Joel stood outside, waiting calmly, looking a tiny bit bemused. He led her to one of the couches. She sat awkwardly, the stunner on her hip an unfamiliar object that unbalanced her. “I’ll get you water,” he told her.

Ruby took the moment to look around. Onor and Ani and KJ stood in the far corner talking. Two peacers had joined them.

Most of the rest of the people still clustered around the table, and Ruby realized she hadn’t even noticed if Onor had been able to see the table close-up like she had. She needed time to talk to him. There was too much to do, too much to remember.

Joel appeared beside her with a flask of water and a plate of flat protein crackers and orbfruit. Her hand reached for the food before her brain even recognized it was there.

She watched Joel as he watched her. She hadn’t really noticed details about him before. There hadn’t ever been a quiet moment like this.

The effort of leading his side—her side—their side—had taken a toll on him. The spidery age lines that edged his eyes ran long. Exhaustion sat deep in his eyes and face, aging him and making him look a bit vulnerable. In spite of that, he was neat, his gray hair combed back from his prominent cheeks and thin lips. His eyes were a lovely blue-green she could swear she’d never seen in another face anywhere.

She’d nearly emptied the plate before she could concentrate on anything other than eating and watching him. “Thank you,” she managed to choke out.

He smiled, his teeth an even white, his lovely eyes looking pleased. “You’re welcome.
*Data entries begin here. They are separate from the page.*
(** The loop visits the whole list whatever the entries return. *)
Lemma foldl_execute_step cs (o : Outcome World) :
  let o' := foldl execute_step o cs in
  invoked o' = invoked o ++ cs /\
  world o' = run_in_order cs (world o).
Proof.
  revert o. induction cs as [|c cs IH]; intros o; cbn [foldl].
  - by rewrite app_nil_r.
  - destruct (IH (execute_step o c)) as [Hi Hw]. cbn zeta in *.
    rewrite Hi, Hw. unfold run_in_order. cbn [foldl].
    unfold execute_step.
    destruct (fn c (world o)) as [err w'] eqn:E. cbn.
    by rewrite <- app_assoc.
Qed.

Lemma Execute_invoked m w : invoked (snd (Execute m w)) = funcs m.
Proof.
  unfold Execute. cbn [snd].
  by destruct (foldl_execute_step (funcs m)
                 {| world := w; invoked := []; logged := [] |}) as [-> _].
Qed.

Lemma Execute_world m w :
  world (snd (Execute m w)) = run_in_order (funcs m) w.
Proof.
  unfold Execute. cbn [snd].
  by destruct (foldl_execute_step (funcs m)
                 {| world := w; invoked := []; logged := [] |}) as [_ ->].
Qed.

(** C1. For every ledger and every sequence of entries pushed with Add,
    Execute calls the release action of every entry exactly once, in
    reverse insertion order: the sequence of calls is the reversed
    sequence of pushed entries (followed by what the ledger held
    before), and the final state is the one obtained by running them in
    that order.  No assumption is made on what the entries return, so an
    entry that returns an error does not stop the later ones. *)
Theorem C1_execute_reverse_insertion_order
    (entries : list (cleanupFunc World)) m w :
  let o := snd (Execute (add_all entries m) w) in
  invoked o = rev entries ++ funcs m /\
  world o = run_in_order (rev entries ++ funcs m) w /\
  invoked (snd (Execute (add_all entries NewCleanupManager) w))
    = rev entries.
Proof.
  cbn zeta. rewrite Execute_invoked, Execute_world, Execute_invoked.
  rewrite !funcs_add_all. cbn [NewCleanupManager funcs].
  by rewrite app_nil_r.
Qed.

(** The ledger is not consumed by Execute. *)
Lemma Execute_keeps_funcs m w : fst (Execute m w) = m.
Proof. done. Qed.

(** C2 (amended). Execute leaves the ledger as it found it, so a second
    Execute calls every release action again, in the same order as the
    first one; it calls nothing exactly when the ledger is empty. *)
Theorem C2_execute_again_invokes_again m w :
  let '(m1, o1) := Execute m w in
  let '(m2, o2) := Execute m1 (world o1) in
  m1 = m /\ m2 = m /\
  invoked o2 = invoked o1 /\
  (invoked o2 = [] <-> funcs m = []).
Proof.
  destruct (Execute m w) as [m1 o1] eqn:E1.
  destruct (Execute m1 (world o1)) as [m2 o2] eqn:E2.
  assert (m1 = m) as -> by (by inversion E1).
  assert (m2 = m) as -> by (by inversion E2).
  pose proof (Execute_invoked m w) as H1.
  pose proof (Execute_invoked m (world o1)) as H2.
  rewrite E1 in H1. rewrite E2 in H2. cbn [snd] in *.
  by rewrite H1, H2.
Qed.

End WithWorld.

(** C2 (as stated) fails: after one Execute, a second Execute is not a
    no-op; it calls the release action of the entry a second time. *)
Lemma C2_repeated_execute_not_noop :
  let '(m1, o1) := Execute counting_ledger 0 in
  let '(m2, o2) := Execute m1 (world o1) in
  world o1 = 1 /\
  invoked o2 = [counting_entry] /\ invoked o2 <> [] /\
  world o2 = 2.
Proof. cbn. done. Qed.

(** The cleanup tests: entries first, second, third append their name
    to the order list; second fails. *)
Example Execute_ContinuesOnError :
  let m := add_all [recorder "first" None;
                    recorder "second" (Some "second failed");
                    recorder "third" None] NewCleanupManager in
  let o := snd (Execute m []) in
  world o = ["third"; "second"; "first"] /\
  logged o = ["cleanup failed for second: second failed"].
Proof. done. Qed.

End CleanupFacts.
(* ===================================================================== *)
(** * Properties of the flag parser and of ParseConfig *)
(* ===================================================================== *)

Module FlagFacts.
Import Flag.
Section WithStore.
Context {V : Type}.
Implicit Types (f : FlagSet V) (v : V).

(** An iteration of the loop that asks for another one has removed at
    least one argument. *)
Lemma parseOne_seen_shrinks f v e f' v' :
  parseOne f v = (true, e, f', v') ->
  (length (args f') < length (args f))%nat.
Proof.
  unfold parseOne. intros H.
  repeat (case_match; simplify_eq; cbn in *; try lia).
Qed.

(** More iterations than arguments are never needed: the loop has stopped
    by itself before the bound is reached. *)
Lemma Parse_loop_fuel fuel f v :
  (length (args f) < fuel)%nat ->
  Parse_loop fuel f v = Parse_loop (S fuel) f v.
Proof.
  revert f v. induction fuel as [|n IH]; intros f v Hlen; [lia|].
  cbn [Parse_loop].
  destruct (parseOne f v) as [[[seen e] f'] v'] eqn:E.
  destruct seen; [|done].
  apply parseOne_seen_shrinks in E.
  rewrite IH by lia. done.
Qed.

Lemma Parse_loop_fuel_ge fuel fuel' f v :
  (length (args f) < fuel)%nat -> (fuel <= fuel')%nat ->
  Parse_loop fuel' f v = Parse_loop fuel f v.
Proof.
  intros Hlen Hle. induction Hle as [|m Hle IH]; [done|].
  rewrite <- Parse_loop_fuel by lia. done.
Qed.

End WithStore.
End FlagFacts.

Module ConfigFacts.
Import Config.

Lemma foldl_lookup_step (m : gmap string string) environment key :
  foldl (fun (lookup : gmap string string) variable =>
           let '(k, value, ok) := GoStr.Cut variable "=" in
           if ok then <[k := value]> lookup else lookup)
        m environment !! key
  = match host_value key environment with
    | Some value => Some value
    | None => m !! key
    end.
Proof.
  revert m. induction environment as [|variable rest IH]; intros m; [done|].
  cbn [foldl host_value]. rewrite IH.
  destruct (host_value key rest) as [value|]; [done|].
  unfold GoStr.Cut.
  destruct (GoStr.cut_at "=" variable) as [[k value]|]; [|done].
  destruct (String.eqb_spec k key) as [->|Hne].
  - by rewrite lookup_insert_eq.
  - by rewrite lookup_insert_ne.
Qed.

Lemma build_lookup_spec environment key :
  build_lookup environment !! key = host_value key environment.
Proof.
  unfold build_lookup. rewrite foldl_lookup_step.
  by destruct (host_value key environment).
Qed.


(** ** Arguments of the documented shape *)

Section Wellformed.
Variables (nm : string) (p : bool).

Let fs_with (a : list string) : Flag.FlagSet FlagVars :=
  {| Flag.fs_name := nm; Flag.parsed := p;
     Flag.formal := Flag.formal flagset; Flag.args := a |}.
I needed a small success.”

“So I’m a success?”

“You look much better now, so feeding you must have been a success.”

“Are we going to win?”

He shook his head. “I don’t know. They’re killing us and we aren’t killing them. Do the math.”

“Even with Ix?”

“Ix can’t disobey direct orders, except orders that hurt people.”

“But Ix is helping us?”

“Of course. We’re right.”

She loved how he was sure of himself. The food had given her energy, and she drew more from the way Joel looked at her, as if she were clean and her hair had been done up for a trip to sing in the cargo bar. “We are. I want to help.”

“You can. But not now. Now, we’re stopping for a bit, resting, getting ready to start all over. Garth has agreed to talk to us in the morning if we promise to keep working.”

“You mean the gray shifts?”

“Everyone. But we’ve set plans in motion.”

“What plans?”

He shook his head.

“He’ll keep his word?” she asked. “Garth will talk to us?”

He nodded.

“How much time, then? When is morning?”

He laughed. “A few hours yet.” He reached over and touched her cheek lightly. “Time to rest.”

“I want to help.”

“Will you sing me a song? That will help.”

He was flirting. In the middle of a battle, this man was flirting with her.

She’d fallen for Fox’s flirting, and look how that had turned out. She couldn’t give Joel, or anyone else, power over her. Ever. But she could feel him like a magnet. She wanted to touch him, to know how far her head would come on his shoulder. Which was really, really stupid. She shook herself, and a tiny moan escaped her lips. “I’ll sing for you.”